— RECORDS PROVIDED —
^^^^^^^^^^^^^^^^

(** * Mongo Data Extractor: a shallow embedding of [app.py]

    The program is one Streamlit script: it decodes a JSON filter, connects
    to MongoDB, fetches the matching documents, builds a pandas frame,
    stringifies the [_id] column and offers the frame as a CSV or Excel
    download.  The script's own code ([clean_data] and the body of the
    [if st.button(...)] statement) is embedded line by line.  What the
    script calls into (json, bson, pymongo, pandas, openpyxl, streamlit) is
    not part of the repository: those collaborators are either fields of a
    [World] record (what they answer is not decided here) or small models
    whose doc comment says where they come from. *)

From Stdlib Require Import List String Ascii ZArith Bool Arith Lia DecimalString.
Import ListNotations.
Open Scope string_scope.
Set Warnings "-register-all".

(* ================================================================== *)
(** * Part I.  Definitions                                             *)
(* ================================================================== *)

(** ** Python values and exceptions *)

Module Py.

(** A dynamically typed value, as it occurs in a decoded filter, in a
    MongoDB document and in a frame cell.  A float is kept by its [repr]
    (no float arithmetic happens in the script); [PObjectId] is
    [bson.ObjectId], kept by its 24 digit hexadecimal form; [PNative] is any
    other non-JSON value (datetime, Regex, Binary, ...). *)
Inductive pyval : Type :=
| PNone
| PBool (b : bool)
| PInt (z : Z)
| PFloat (repr : string)
| PStr (s : string)
| PObjectId (hex : string)
| PNative (type_name payload : string)
| PList (items : list pyval)
| PDict (items : list (string * pyval)).

Section PyvalInduction.
Variable P : pyval -> Prop.
Hypothesis Hnone : P PNone.
Hypothesis Hbool : forall b, P (PBool b).
Hypothesis Hint : forall z, P (PInt z).
Hypothesis Hfloat : forall r, P (PFloat r).
Hypothesis Hstr : forall s, P (PStr s).
Hypothesis Hoid : forall h, P (PObjectId h).
Hypothesis Hnative : forall n p, P (PNative n p).
Hypothesis Hlist : forall l, Forall P l -> P (PList l).
Hypothesis Hdict : forall d, Forall (fun kv => P (snd kv)) d -> P (PDict d).

(** Induction on a value, with the hypothesis for every item of a list
    and every value of a mapping. *)
Fixpoint pyval_tree_ind (v : pyval) : P v :=
  match v with
  | PNone => Hnone
  | PBool b => Hbool b
  | PInt z => Hint z
  | PFloat r => Hfloat r
  | PStr s => Hstr s
  | PObjectId h => Hoid h
  | PNative n p => Hnative n p
  | PList l =>
      Hlist l ((fix all (l : list pyval) : Forall P l :=
                  match l with
                  | [] => Forall_nil P
                  | x :: rest => Forall_cons x (pyval_tree_ind x) (all rest)
                  end) l)
  | PDict d =>
      Hdict d ((fix all (d : list (string * pyval)) : Forall (fun kv => P (snd kv)) d :=
                  match d with
                  | [] => Forall_nil _
                  | kv :: rest => Forall_cons kv (pyval_tree_ind (snd kv)) (all rest)
                  end) d)
  end.

End PyvalInduction.

(** A [dict] keeps its keys in insertion order. *)
Definition dict : Type := list (string * pyval).

(** [float('nan')], the marker pandas puts in a cell with no value. *)
Definition NaN : pyval := PFloat "nan".

Definition keys (d : dict) : list string := map fst d.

^^^^^^^^^^^^^^^^

— INSTRUCTIONS FOR THE TASK —
In the listing above, locate the line containing "Hypothesis Hdict : forall" and the line containing "z => Hint z". Transcribe those two lines and everything between them, exactly as written.

— EXERCISE SOLUTION —
Hypothesis Hdict : forall d, Forall (fun kv => P (snd kv)) d -> P (PDict d).

(** Induction on a value, with the hypothesis for every item of a list
    and every value of a mapping. *)
Fixpoint pyval_tree_ind (v : pyval) : P v :=
  match v with
  | PNone => Hnone
  | PBool b => Hbool b
  | PInt z => Hint z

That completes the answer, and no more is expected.